Sohail: So did your parents do a lot of social justice work?

Nathan: Actually, as far as I know, no, but it was the actions that they took in their personal lives, I would say. So actions such as going to university later in life, because when they were thinking about leaving school and the next stages in their life university wasn't necessarily presented as an option for them, as individuals from a working class background and as individuals from a Black background, that sort of intersectionality playing out there. So them going on and getting further qualifications that then allowed them to progress within this system, which obviously values qualifications. I do see that as a sort of form to not just better themselves, but better those around them, because they then use those skills, say within their informal networks or say our own church.

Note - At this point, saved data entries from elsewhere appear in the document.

(** * django-backbone: the generic REST view [BackboneAPIView]

    A shallow embedding of [backbone/views.py].  The view is glue code over
    Django: every call into the framework (ORM, forms, paginator, permission
    backend, JSON codec, URL resolver, translations) and into the
    repository's own [AllFieldsSerializer] is a field of the [Framework]
    class below; the view's own control flow is translated line by line into
    a small state-and-exception monad whose state is the database together
    with the trace of the framework calls made so far. *)

From Stdlib Require Import ZArith Ascii String List.
From stdpp Require Import base option strings list gmap pretty.

Local Open Scope string_scope.
Local Open Scope Z_scope.

(** ** Python data *)

(** Field values as they end up in a serialized record. *)
Inductive value : Type :=
| VNone
| VBool (b : bool)
| VInt (z : Z)
| VStr (s : string).

#[global] Instance value_eq_dec : EqDecision value.
Proof. solve_decision. Defined.

(** An attribute found on a model instance by [getattr(obj, name)]: either a
    callable (a method; [Callable r] returns [r] when called without
    arguments) or a plain value (a database field or a property). *)
Inductive attr : Type :=
| Callable (r : value)
| Plain (v : value).

(** A model instance: its primary key and its attribute dictionary. *)
Record Obj : Type := mkObj {
  obj_id : Z;
  obj_attrs : gmap string attr
}.

(** [getattr(obj, name)], [None] where Python's [hasattr] is false.  Every
    model instance carries its [id]. *)
Definition obj_getattr (obj : Obj) (name : string) : option attr :=
  if decide (name = "id") then Some (Plain (VInt (obj_id obj)))
  else obj_attrs obj !! name.

(** The [_meta] options of a model class that the view reads. *)
Record Model : Type := mkModel {
  app_label : string;
  object_name : string;
  module_name : string
}.

(** One entry of [display_fields]: a callable (a function object with its
    [__name__]) or a field name. *)
Inductive field : Type :=
| FCallable (name : string) (f : Obj -> value)
| FName (name : string).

So it was nothing formal, but it was giving themselves the skill set to help others progress in a system which doesn’t allow them to progress as easily as their white counterparts.

Sohail: So from starting to become interested in this kind of work after your undergrad, what brought about your move into qualitative research?

Nathan: I saw it as a mechanism to capture voices which were or are unheard. So I found that to be a particular draw for me, and especially how you can also bring in a creative side as well. Because I also found that there’s a very rigid idea about what an academic piece of work is, and what counts as “real data”, as “valuable information”. Coming across qualitative research, seeing that you can actually create an academic piece of work with someone's narrative, over quantitative numbers, helped to reframe what I thought about academic research. This is as for me, numbers can’t kind of separate the humanity from the people that you're researching , it's quite easy to forget that these are real people with real lives, not just a statistic. So yeah, qualitative research really helped me to get to grips with the humanity of people by understanding their narratives and giving power to their voice.

So that's what really interested me with that, it feels that you can bring about more change through that or more power through that because, when you use qualitative data, you can understand the mechanisms of why someone may think a certain way, or why someone may act a certain way. This can allow you to make a deeper analysis about the effect a social process has on someone and their outcomes. In general media, and in academia, there can be a certain narrative around the information we collect around certain communities, which can negatively shape the social narrative around such communities. So again, just circling back to my point, I feel like qualitative data can help to take away some of that power from whatever system you may call it and bring it back onto them (the people being researched), as their narratives are now being championed.

Sohail: Final question, what are your top tips for a qualitative researcher?

Nathan: I’m still early in my qualitative research career, and I’m really appreciating how much longer it takes to analyse qualitative data than it does to analyse quantitative data and how much of an iterative process it is. So bearing that in mind, I would say to someone, either new or kind of battle-hardened in qualitative research, is to remember to still take that time. Keep in mind the reason why you first got into qualitative research and make sure you're not replicating the same things you may see happen with, the numbers of quantitative data. So yeah, make sure to take your time to understand the narrative, understand the context, and don't remove any of that power from the information that these people have so kindly given you.